Un informe de la UCLM denuncia el impacto ambiental de la mayor mina de uranio de Europa, proyectada en Salamanca

La organización ecologista WWF defiende ante la Comisión Europea la paralización del proyecto

Encina arrancada en la zona donde se ha proyectado la mina

Las investigadoras de la Universidad de Castilla-La Mancha (UCLM) Rocío Baquero y Graciela Gómez Nicola han elaborado el informe que WWF ha presentado ante la Comisión Europea para denunciar el grave impacto ambiental que producirá la construcción, por parte de la empresa australiana Berkeley Energía, de la mayor mina y planta de concentrado de uranio de toda Europa en la provincia de Salamanca. Con esta asesoría científico-técnica, la organización ecologista se opone a un proyecto que destruiría una zona Red Natura 2000 con hábitats únicos y que amenaza gravemente actividades tradicionales como la ganadería de vacuno o el turismo rural y termal.

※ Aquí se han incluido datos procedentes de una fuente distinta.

Lemma own_reaction_added_twice_is_listed_twice_witness :
  ∃ h1 h2 h3,
    onAddReaction bob true (Scalar (Str "m1")) (Scalar (Str "+1")) (viewing_c1 [ok_first])
    = Some (h1, [("messageReaction", thumbs_up)])
    ∧ onAddReaction bob true (Scalar (Str "m1")) (Scalar (Str "+1")) h1
      = Some (h2, [("messageReaction", thumbs_up)])
    ∧ receive sample_parseDate bob h2
        (deliveries chat_c1 "s2" (snd (run_tasks racing_schedule (chat_c1, []))))
      = Some h3
    ∧ own_users (messageReactions h3) (Scalar (Str "m1")) (Scalar (Str "+1"))
      = [Scalar (Str "u2"); Scalar (Str "u2")].
Proof.
  assert (Hroom : sock_id (mkSocket "s2" (Str "u2")) ∈ in_rooms chat_c1 (Scalar (Str "c1")))
    by (vm_compute; reflexivity).
  destruct (own_reaction_added_twice_is_listed_twice
              sample_parseDate bob chat_c1 (mkSocket "s2" (Str "u2"))
              (viewing_c1 [ok_first]) conversation_c1
              (Scalar (Str "m1")) (Scalar (Str "+1")) DbOk DbWriteFails racing_schedule
              eq_refl eq_refl Hroom eq_refl eq_refl racing_schedule_interleaves)
    as (h1 & h2 & h3 & Hfirst & Hsecond & _ & Hrecv & Husers & _).
  exists h1, h2, h3.
  split; [exact Hfirst|]. split; [exact Hsecond|]. split; [exact Hrecv | exact Husers].
Defined.

(** ** Further facts about the handlers *)

(** A well-formed [groupCreated] event reaches the personal room of every
    participant, the sender's own socket excepted. *)
Lemma groupCreated_fans_out (st : Server) (sock : Socket) (p : obj) (ids : list scalar)
    (g : gmap string scalar) :
  field p "group" = Object g →
  field p "participantIds" = Arr ids →
  on_groupCreated st sock (PObject p)
  = mkResult st
      (Log "Group created:"
       :: map (fun participantId =>
                 Emit (ToRoomExcept (user_room (Scalar participantId)) (sock_id sock))
                      "newGroup" (OutVal (Object g)))
              ids)
      Returned.
Proof.
  intros Hg Hp. unfold on_groupCreated, emit_each. simpl destructure. cbv iota beta.
  rewrite Hg, Hp. simpl. rewrite map_map. reflexivity.
Qed.

(** In [memberAdded] a string in place of the id array is spread into its
    characters, each taken for a participant id. *)
Lemma memberAdded_spreads_a_string :
  emits (on_memberAdded initial_server (mkSocket "s1" (Str "u1"))
           (PObject {[ "group" := Object {[ "id" := Str "g1" ]};
                       "participantIds" := Scalar (Str "ab");
                       "newMemberId" := Scalar (Str "u3") ]}))
  = map (fun room =>
           Emit (ToRoomExcept (Scalar (Str room)) "s1") "groupMemberAdded"
                (OutObj {[ "group" := Object {[ "id" := Str "g1" ]};
                           "newMemberId" := Scalar (Str "u3") ]}))
        ["user_a"; "user_b"; "user_u3"].
Proof. vm_compute. reflexivity. Qed.

(** The three branches of the reaction handler keep a user at most once
    under an emoji. *)
Lemma updated_users_at_most_once (action : jsval) (users : list jsval) (u : scalar) :
  (count_occ jsval_eq_dec users (Scalar u) ≤ 1)%nat →
  (count_occ jsval_eq_dec (updated_users action (Scalar u) users) (Scalar u) ≤ 1)%nat.
Proof.
  intros Hle. unfold updated_users.
  assert (Hwithout : (count_occ jsval_eq_dec (without (Scalar u) users) (Scalar u) ≤ 1)%nat).
  { assert (Hnin : ¬ In (Scalar u) (without (Scalar u) users)).
    { unfold without. rewrite filter_In. intros [_ Hneq].
      rewrite strict_eq_refl_scalar in Hneq. discriminate. }
    apply (count_occ_not_In jsval_eq_dec) in Hnin. lia. }
  assert (Happend : includes users (Scalar u) = false →
                    (count_occ jsval_eq_dec (users ++ [Scalar u]) (Scalar u) ≤ 1)%nat).
  { intros Hinc.
    assert (Hnin : ¬ In (Scalar u) users).
    { intros Hin. apply includes_scalar in Hin. congruence. }
    apply (count_occ_not_In jsval_eq_dec) in Hnin.
    rewrite count_occ_appended, Hnin. lia. }
  destruct (is_action "add" action).
  - destruct (includes users (Scalar u)); [exact Hle | exact (Happend eq_refl)].
  - destruct (is_action "remove" action); [exact Hwithout|].
    destruct (includes users (Scalar u)); [exact Hwithout | exact (Happend eq_refl)].
Qed.

(** The reaction handler of the hub keeps a user at most once under an
    emoji, whatever the action of the event. *)
Lemma apply_reaction_at_most_once (data : obj)
    (prev : gmap string (gmap string (list jsval))) (u : scalar) :
  inherited (val_to_string (field data "messageId")) = false →
  inherited (val_to_string (field data "emoji")) = false →
  field data "userId" = Scalar u →
  (count_occ jsval_eq_dec
     (own_users prev (field data "messageId") (field data "emoji")) (Scalar u)
   ≤ 1)%nat →
  ∃ next, apply_reaction data prev = Some next
  ∧ (count_occ jsval_eq_dec
       (own_users next (field data "messageId") (field data "emoji")) (Scalar u)
     ≤ 1)%nat.
Proof.
  intros Hmid He Hu Hle. eexists. split; [apply apply_reaction_plain; assumption|].
  rewrite own_users_set, Hu. apply updated_users_at_most_once, Hle.
Qed.


(** * Further properties of the code *)

(** Equalities and memberships of finite sets built from unions,
    differences and singletons. *)
Ltac sets :=
  try (apply set_eq; intros ?);
  repeat first [ rewrite elem_of_union | rewrite elem_of_difference
               | rewrite elem_of_singleton | rewrite elem_of_empty ];
  intuition congruence.

(** ** Rooms *)

Lemma members_socket_join (st : Server) (sid : SocketId) (r r' : scalar) :
  members (socket_join sid (Scalar r) st) r'
  = if decide (r' = r) then {[sid]} ∪ members st r else members st r'.
Proof.
  unfold members, socket_join, set_rooms, join_room. simpl.
  destruct (decide (r' = r)) as [->|Hne].
  - rewrite lookup_insert_eq. reflexivity.
  - rewrite lookup_insert_ne by congruence. reflexivity.
Qed.

Lemma members_socket_leave (st : Server) (sid : SocketId) (r r' : scalar) :
  members (socket_leave sid (Scalar r) st) r'
  = if decide (r' = r) then members st r ∖ {[sid]} else members st r'.
Proof.
  unfold members, socket_leave, set_rooms, leave_room. simpl.
  destruct (decide (r' = r)) as [->|Hne].
  - destruct (rooms st !! r) as [s|] eqn:Hr.
    + rewrite lookup_insert_eq. reflexivity.
    + rewrite Hr. simpl. sets.
  - destruct (rooms st !! r) as [s|] eqn:Hr; [|reflexivity].
    rewrite lookup_insert_ne by congruence. reflexivity.
Qed.

Lemma in_rooms_scalar (st : Server) (r : scalar) : in_rooms st (Scalar r) = members st r.
Proof. unfold in_rooms. simpl. sets. Qed.

(** X1: joining a conversation makes the socket a member of the room and
    of no other room; joining again changes nothing; leaving takes this
    socket out of the room and leaves the room's other members and every
    other room as they were. *)
Theorem join_leave_membership
    (st : Server) (sock : Socket) (p : obj) (r : scalar)
    (Hroom : field p "conversationId" = Scalar r) :
  let joined := state (on_joinConversation st sock (PObject p)) in
  let rejoined := state (on_joinConversation joined sock (PObject p)) in
  let left := state (on_leaveConversation joined sock (PObject p)) in
  sock_id sock ∈ members joined r
  ∧ (∀ r', r' ≠ r → members joined r' = members st r')
  ∧ (∀ r', members rejoined r' = members joined r')
  ∧ (sock_id sock ∉ members left r)
  ∧ members left r = members st r ∖ {[sock_id sock]}
  ∧ (∀ r', r' ≠ r → members left r' = members st r')
  ∧ connectedUsers left = connectedUsers st
  ∧ sockets left = sockets st.
Proof.
  cbv zeta. unfold on_joinConversation, on_leaveConversation. simpl destructure.
  cbv iota beta. simpl state. rewrite Hroom.
  repeat split.
  - rewrite members_socket_join. destruct (decide (r = r)); [|contradiction].
    sets.
  - intros r' Hne. rewrite members_socket_join.
    destruct (decide (r' = r)); [contradiction|reflexivity].
  - intros r'. rewrite !members_socket_join.
    destruct (decide (r' = r)) as [->|]; [|reflexivity].
    destruct (decide (r = r)); [|contradiction].
    sets.
  - rewrite members_socket_leave. destruct (decide (r = r)); [|contradiction].
    sets.
  - rewrite members_socket_leave, members_socket_join.
    destruct (decide (r = r)); [|contradiction].
    sets.
  - intros r' Hne. rewrite members_socket_leave.
    destruct (decide (r' = r)); [contradiction|].
    rewrite members_socket_join.
    destruct (decide (r' = r)); [contradiction|reflexivity].
Qed.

En virtud del contrato celebrado entre WWF España y la UCLM, las dos profesoras e investigadoras del Departamento de Ciencias Ambientales (Área de Zoología) han valorado los posibles efectos de esta explotación minera de uranio a cielo abierto en la supervivencia a largo plazo de vertebrados acuáticos en la cuenca del río Yeltes, dentro del espacio Red Natura 2000 “Riberas de los Ríos Huebras, Yeltes, Uces y afluentes”, a pocos kilómetros de Retortillo (Salamanca).

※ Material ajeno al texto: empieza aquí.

(** ** What a completed iteration does to the books *)

Lemma iteration_spec (self : Training) (tl l : DataLoader) (z : tensor2)
  (epoch : nat) (mode : split) (i : nat) (data : batch) (s : state)
  (z' : tensor2) :
  latent_of self data (length (delta_vmap data))
    (m_params (mods s Encoder)) = Ok z' ->
  let real := delta_vmap data in
  let fake := generator_fwd (m_params (mods s Generator)) z' in
  let d0 := m_params (mods s Discriminator) in
  let d1 := m_params (mods (after_discriminator mode data s)
                        Discriminator) in
  let g := criterion (discriminator_fwd d1 fake)
             (repeat (lit (label_real self)) (length real)) in
  let d := t_add
             (criterion (discriminator_fwd d0 real)
                (repeat (lit (label_real self)) (length real)))
             (criterion (discriminator_fwd d0 fake)
                (repeat (lit (label_fake self)) (length real))) in
  let v := similarity_loss fake real in
  length fake <= length real ->
  wp (iteration self tl l z epoch mode i data) s
    (fun _ s' e =>
       filter is_losses e
         = [EvLosses mode epoch g d v (total_error_of self g v)]
       /\ filter is_total_backward e
          = if_train mode [EvBackward TotalError (total_error_of self g v)]
       /\ gen_loss s'
          = upd_split (gen_loss s) mode (py_add (gen_loss s mode) g)
       /\ dis_loss s'
          = upd_split (dis_loss s) mode (py_add (dis_loss s mode) d)
       /\ n_batches s'
          = upd_split (n_batches s) mode (n_batches s mode + 1)
       /\ gen_losses s' = gen_losses s
       /\ dis_losses s' = dis_losses s
       /\ files s'
          = files s ++ (if is_last_epoch self epoch
                        then exported mode
                               (split_iters s mode * batch_size self)
                               fake real
                        else [])
       /\ split_iters s'
          = (if is_last_epoch self epoch
             then upd_split (split_iters s) mode (split_iters s mode + 1)
             else split_iters s)
       /\ iters s' = iters s + 1).
Proof.
  intros Hlat real fake d0 d1 g d v Hlen. unfold iteration.
  apply wp_bind.
  pose proof (run_update_discriminator self mode data s) as R.
  cbv zeta in R.
  rewrite !params_before_latent, !params_clear_grad, Hlat in R.
  fold fake real d0 in R. fold d in R.
  eapply wp_intro; [rewrite R; reflexivity |].
  rewrite R. clear R. cbn [st ev res fst snd].
  apply wp_bind.
  pose proof (run_update_generator self mode epoch data fake d
                (after_discriminator mode data s)) as R.
  cbv zeta in R. rewrite params_clear_grad in R.
  fold real d1 in R. fold g in R. fold (similarity_loss fake real) in R.
  fold v in R.
  eapply wp_intro; [rewrite R; reflexivity |].
  rewrite R. clear R. cbn [st ev res].
  apply wp_bind.
  set (sg := after_generator mode data (after_discriminator mode data s)).
  assert (Hpr : forall P : unit -> state -> list event -> Prop,
             (forall e, Forall (fun x => is_losses x = false
                                         /\ is_total_backward x = false) e ->
                        P tt sg e) ->
             wp (when (i mod 50 =? 0) (emit (EvPrint epoch i))) sg P).
  { intros P HP. destruct (i mod 50 =? 0); simpl.
    - apply wp_emit. apply HP. repeat constructor.
    - apply wp_ret. apply HP. constructor. }
  apply Hpr. intros e1 He1.
  eapply wp_conseq; [apply record_progress_spec; exact Hlen |].
  intros _u s' e2 (F & G1 & G2 & G3 & G4 & G5 & G6 & G7 & _ & G9).
  assert (Ffilter : forall (q : event -> bool) e,
             Forall (fun x => q x = false) e -> filter q e = []).
  { induction 1 as [| x e Hx _ IH]; simpl; [| rewrite Hx]; auto. }
  assert (L1 : filter is_losses e1 = []).
  { apply Ffilter. eapply Forall_impl; [| exact He1]. intros ? [? _]; auto. }
  assert (B1 : filter is_total_backward e1 = []).
  { apply Ffilter. eapply Forall_impl; [| exact He1]. intros ? [_ ?]; auto. }
  assert (L2 : filter is_losses e2 = []).
  { apply Ffilter. eapply Forall_impl; [| exact F]. intros ? [? _]; auto. }
  assert (B2 : filter is_total_backward e2 = []).
  { apply Ffilter. eapply Forall_impl; [| exact F].
    intros x (_ & _ & Hx). destruct x; try reflexivity; discriminate. }
  subst sg.
  split.
  { rewrite !filter_app, L1, L2. destruct mode; reflexivity. }
  split.
  { rewrite !filter_app, B1, B2. destruct mode; reflexivity. }
  destruct mode; cbn in G1, G2, G3, G4, G5, G6, G7, G9 |- *;
    repeat split; assumption.
Qed.

Lemma length_view_rows (b t : nat) (flat : list scalar) :
  length (view_rows b t flat) = b.
Proof. revert flat. induction b; intros; simpl; [| rewrite IHb]; auto. Qed.

Lemma latent_of_length (self : Training) (data : batch) (b : nat)
  (p : params) (z' : tensor2) :
  latent_of self data b p = Ok z' -> length z' = b.
Proof.
  unfold latent_of, torch_reshape.
  destruct (torch_cat_dim1 _ _); [| discriminate].
  destruct (_ =? _); [| discriminate].
  intros E. injection E as <-. apply length_view_rows.
Qed.

(** An iteration stopped by the latent construction has only touched the
    discriminator's gradient buffer, and has computed no generator loss. *)
Lemma iteration_raise_state (self : Training) (tl l : DataLoader)
  (z : tensor2) (epoch : nat) (mode : split) (i : nat) (data : batch)
  (s : state) (e : exn) :
  latent_of self data (length (delta_vmap data))
    (m_params (mods s Encoder)) = Raise e ->
  res (iteration self tl l z epoch mode i data s) = Raise e
  /\ st (iteration self tl l z epoch mode i data s)
     = before_latent mode data s
  /\ filter is_losses (ev (iteration self tl l z epoch mode i data s)) = [].
Proof.
  intros Hlat. unfold iteration. rewrite res_bind, st_bind, ev_bind.
  pose proof (run_update_discriminator self mode data s) as R.
  cbv zeta in R. rewrite params_before_latent, Hlat in R.
  rewrite R. simpl. repeat split. destruct mode; reflexivity.
Qed.



(** ** The composite loss *)

Lemma total_error_default {A : ArithmeticLaws} (n : nat) (g v : scalar) :
  total_error_of (Training_init n) g v = composite g v.
Proof.
  unfold total_error_of, composite. simpl.
  rewrite mul_opposite, add_opposite. reflexivity.
Qed.

(** C3.  With the hyper-parameters of [Training.__init__] the scaling
    factor is 0.01.  In either phase, an iteration whose latent vector can
    be built computes exactly one composite loss: the adversarial
    generator loss (the criterion, against labels 1.0, on the output of
    the discriminator as it is after the discriminator phase, for the
    batch the generator made of the latent vector) minus 0.01 times the
    distributional-similarity loss of that fake batch and the real batch;
    in the train phase this is the value whose backward pass feeds the
    generator and encoder steps.  Every composite loss computed during a
    run has this form. *)
Theorem composite_loss_every_batch {A : ArithmeticLaws} {L : BackendLaws}
  (n : nat) :
  let self := Training_init n in
  vae_loss_scaling_factor self = (1 # 100)%Q
  /\ (forall tl l z epoch mode i data s,
        let o := iteration self tl l z epoch mode i data s in
        let b := length (delta_vmap data) in
        match latent_of self data b (m_params (mods s Encoder)) with
        | Ok z' =>
            let fake := generator_fwd (m_params (mods s Generator)) z' in
            let d1 := m_params (mods (after_discriminator mode data s)
                                  Discriminator) in
            let gen_error := adversarial_loss d1 fake b in
            let vae_error := similarity_loss fake (delta_vmap data) in
            exists dis_error,
              filter is_losses (ev o)
              = [EvLosses mode epoch gen_error dis_error vae_error
                   (composite gen_error vae_error)]
              /\ filter is_total_backward (ev o)
                 = if_train mode
                     [EvBackward TotalError
                        (composite gen_error vae_error)]
        | Raise _ => filter is_losses (ev o) = []
        end)
  /\ (forall n0 ds, Forall composite_loss_ok (ev (training self n0 ds))).
Proof.
  intros self. split; [reflexivity |]. split.
  - intros tl l z epoch mode i data s o b.
    destruct (latent_of _ _ _ _) as [z' | e] eqn:Hlat.
    + intros fake d1 gen_error vae_error.
      assert (Hlen : length fake <= length (delta_vmap data)).
      { unfold fake. rewrite generator_batch.
        rewrite (latent_of_length _ _ _ _ Hlat). apply Nat.le_refl. }
      pose proof (@iteration_spec self tl l z epoch mode i data s z' Hlat)
        as W.
      cbv zeta in W. specialize (W Hlen). apply wp_elim in W.
      destruct W as [[] [_ (F1 & F2 & _)]].
      eexists. fold o in F1, F2. unfold self in F1, F2.
      rewrite total_error_default in F1, F2.
      split; [exact F1 | exact F2].
    + apply (@iteration_raise_state self tl l z epoch mode i data s e Hlat).
  - intros n0 ds. unfold training.
    destruct (@training_body_events self ds (fun _ => True)
                composite_loss_ok (fresh self n0) Logic.I)
      as (rest & E & F & _).
    + intros tl vl.
      apply events_epochs; try (intros; exact Logic.I).
      intros mode epoch g d v. simpl. apply total_error_default.
    + rewrite E. constructor; [exact Logic.I | exact F].
Qed.

(** ** The fixed evaluation latent *)

(** C6.  The first operation of a run is the one [torch.randn] call of
    the run: it draws the evaluation latent, 64 rows of [total_latent_dims]
    entries, from the generator as the seed and the construction of the
    networks left it, before the first batch of the first epoch.
    No later operation draws noise; every checkpoint of either split runs
    the generator on exactly the tensor drawn, and every grid of either
    history is the grid of the generator's images of that tensor. *)
Theorem fixed_noise_sampled_once (self : Training) (n0 : nets)
  (ds : list sample) :
  let draw := randn (initial_rng (manualSeed self)) 64
                (total_latent_dims self) in
  let o := training self n0 ds in
  exists rest,
    ev o = EvRandn (fst draw) :: rest
    /\ Forall (uses_noise (fst draw)) rest
    /\ forall m, Forall (grid_of (fst draw)) (img_list (st o) m).
Proof.
  intros draw o. subst o. unfold training.
  set (I := fun s : state =>
              forall m, Forall (grid_of (fst draw)) (img_list s m)).
  destruct (@training_body_events self ds I (uses_noise (fst draw))
              (fresh self n0)) as (rest & E & F & HI).
  - intros m; constructor.
  - intros tl vl. apply events_epochs;
      try (intros; exact Logic.I);
      try (intros; match goal with H : I _ |- _ => exact H end).
    + intros m q s H2.
      intros m'. unfold push_grid, upd_split. cbn.
      destruct (split_eqb m m'); [| apply H2].
      apply Forall_app. split; [apply H2 |].
      repeat constructor. exists q. reflexivity.
    + intros m site g Hs. destruct site; try exact Logic.I.
      exfalso. eapply Hs. reflexivity.
    + intros g. reflexivity.
  - exists rest. auto.
Qed.

(** ** File names are read back without loss *)






(** ** Names of exported files never collide *)















(** ** Loss histories *)


























End Theory.

(** * The loop on concrete data *)

Section Concrete.
Import Toy.

(** C1.  A validation pass issues no optimizer step and leaves the
    parameters of the three networks as they were, but its forward passes
    do not run with gradients disabled: the bare [torch.no_grad()] call of
    the validation branch builds a context manager and never enters it, so
    all six forward passes of the pass run in gradient mode. *)
Theorem validation_pass_keeps_gradients_enabled :
  res validation_pass = Ok tt
  /\ existsb is_step (ev validation_pass) = false
  /\ (forall m, m_params (mods (st validation_pass) m)
                = m_params (mods (st train_pass) m))
  /\ forward_modes (ev validation_pass)
     = [true; true; true; true; true; true].
Proof.
  split; [vm_compute; reflexivity |].
  split; [vm_compute; reflexivity |].
  split; [intros m; destruct m; vm_compute; reflexivity |].
  vm_compute. reflexivity.
Qed.

(** C4.  In a run of two epochs over [dataset3] the encoder's optimizer
    steps twice, at iterations 0 and 2.  Its gradient buffer is never
    cleared, so the second step consumes the summand left by iteration 0
    together with the current one, whereas the steps of the discriminator
    and of the generator consume summands of the current iteration only. *)
Theorem encoder_step_reads_stale_gradient :
  consumed_by Encoder (ev run2)
  = [ [ {| g_iter := 0; g_loss := TotalError; g_val := tt |} ];
      [ {| g_iter := 0; g_loss := TotalError; g_val := tt |};
        {| g_iter := 2; g_loss := TotalError; g_val := tt |} ] ]
  /\ consumed_by Generator (ev run2)
     = [ [ {| g_iter := 0; g_loss := TotalError; g_val := tt |} ];
         [ {| g_iter := 2; g_loss := TotalError; g_val := tt |} ] ]
  /\ consumed_by Discriminator (ev run2)
     = [ [ {| g_iter := 0; g_loss := DisErrorReal; g_val := tt |};
           {| g_iter := 0; g_loss := DisErrorFake; g_val := tt |} ];
         [ {| g_iter := 2; g_loss := DisErrorReal; g_val := tt |};
           {| g_iter := 2; g_loss := DisErrorFake; g_val := tt |} ] ].
Proof. repeat split; vm_compute; reflexivity. Qed.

De acuerdo con el informe, WWF ha denunciado ante la Comisión Europea que los impactos ambientales más graves e irreversibles de esta mina a cielo abierto no han sido tenidos en cuenta en la Declaración de Impacto Ambiental y suponen la destrucción de una zona Red Natura 2000, con hábitats tan valiosos como encinares, prados y bosques de ribera, que albergan especies amenazadas protegidas a nivel europeo, como el águila real, la cigüeña negra o el galápago leproso.

De esta forma, la construcción de la mina y la toma y vertidos de agua asociados “ponen en grave riesgo la situación del ya alterado río Yeltes”, con aumento de la carga contaminante en parte con riesgo radiactivo, disminución de caudales y alteración morfológica del río. Estas circunstancias podrían llevar también a la extinción a una especie de pez conocida como ‘Sarda salmantina’, presente únicamente en esta zona y que goza de la máxima protección, y a la afección grave a otras especies acuáticas de anfibios y reptiles.

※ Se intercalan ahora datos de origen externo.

Lemma get_save_folder_lookup (self : t) (w : world) :
  get_save_folder self w =
  let remembered := lookup self "user_preferences.last_save_folder" JNull in
  if truthy remembered then
    match path_exists w remembered with
    | Ret true => (Ret remembered, w)
    | Ret false => (Ret (configured_folder self w), w)
    | Raise e => (Raise e, w)
    end
  else (Ret (configured_folder self w), w).
Proof.
  unfold get_save_folder, bindM, lift, os_path_exists, ret, configured_folder.
  rewrite !get_lookup. cbv zeta.
  destruct (truthy (lookup self "user_preferences.last_save_folder" JNull)).
  - destruct (path_exists w _) as [[|]|e]; auto.
    now destruct (truthy (lookup self "paths.save_folder" JNull)).
  - now destruct (truthy (lookup self "paths.save_folder" JNull)).
Qed.

Lemma add_recent_project_inv (self : t) (r : json) (w : world) (self' : t)
    (w' : world) :
  add_recent_project self r w = (Ret self', w') ->
  exists l,
    set_local self "user_preferences.recent_projects" (JList l) = Ret self'.
Proof.
  unfold add_recent_project. unfold bindM at 1. unfold lift at 1.
  destruct (get self "user_preferences.recent_projects" (JList []))
    as [recent|e]; [|discriminate].
  unfold bindM at 1. unfold lift at 1.
  destruct (iterate recent) as [items|e]; [|discriminate].
  unfold bindM at 1. unfold lift at 1.
  destruct (without_title items r) as [kept|e]; [|discriminate].
  intros H. apply set_and_save_inv in H. destruct H as [H _]. eauto.
Qed.

End DomainAccessors.

(** X4. Whatever the two documents hold, [get_capture_region()] returns,
    and what it returns is truthy: never [None], never an empty mapping. *)
Theorem get_capture_region_is_truthy (self : t) :
  exists region,
    get_capture_region self = Ret region /\ truthy region = true.
Proof.
  rewrite get_capture_region_lookup. cbv zeta. eexists. split; [reflexivity|].
  destruct (truthy (lookup self "user_preferences.last_used_region" JNull))
    eqn:E1; auto.
  destruct (truthy (lookup self "capture.default_region" JNull)) eqn:E2; auto.
Qed.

Con esta denuncia, WWF muestra “su total rechazo y oposición a este proyecto” y se suma al trabajo de denuncia y comunicación ya iniciado por la plataforma ciudadana Stop Uranio, EQUO y Ecologistas en Acción. Además de la destrucción ambiental que conlleva el proyecto, la organización considera “muy preocupante” que se haya aprobado un proyecto sin evaluar los riesgos de los residuos radioactivos para la población humana: presencia de polvo y partículas radiactivas en el aire, almacenamiento de residuos radioactivos con riesgos de filtraciones al río o al acuífero o roturas de balsas, entre otros.

Para WWF, “es inexplicable que en España se aprueben proyectos como este por intereses privados y especulativos, con graves impactos ambientales y riesgos sobre la población por la radiactividad, ya que el pueblo de Retortillo se encuentra a tan sólo 2,5 km de la ubicación proyectada para la mina”. En Europa solo hay minas de uranio en la República Checa y Rumanía, habiéndose clausurado todas las minas de uranio en Europa occidental. “Países como Francia o Portugal han abandonado esta actividad minera por su alto impacto ambiental y escasa rentabilidad actual”, recuerdan.

A este riesgo sobre la salud humana se suma la ausencia de justificación económica, ya que la extracción de uranio en la zona “apenas durará 10 años por las reservas existentes”, estiman. WWF alerta de que esta explotación destructiva a corto plazo acabará sin embargo con empleos sostenibles y duraderos de la zona, “unos mil empleos directos entre ganaderos, empleados de un balnerario en el pueblo de Retortillo y empresas y alojamientos de turismo en un radio de 30 km en torno a la mina”.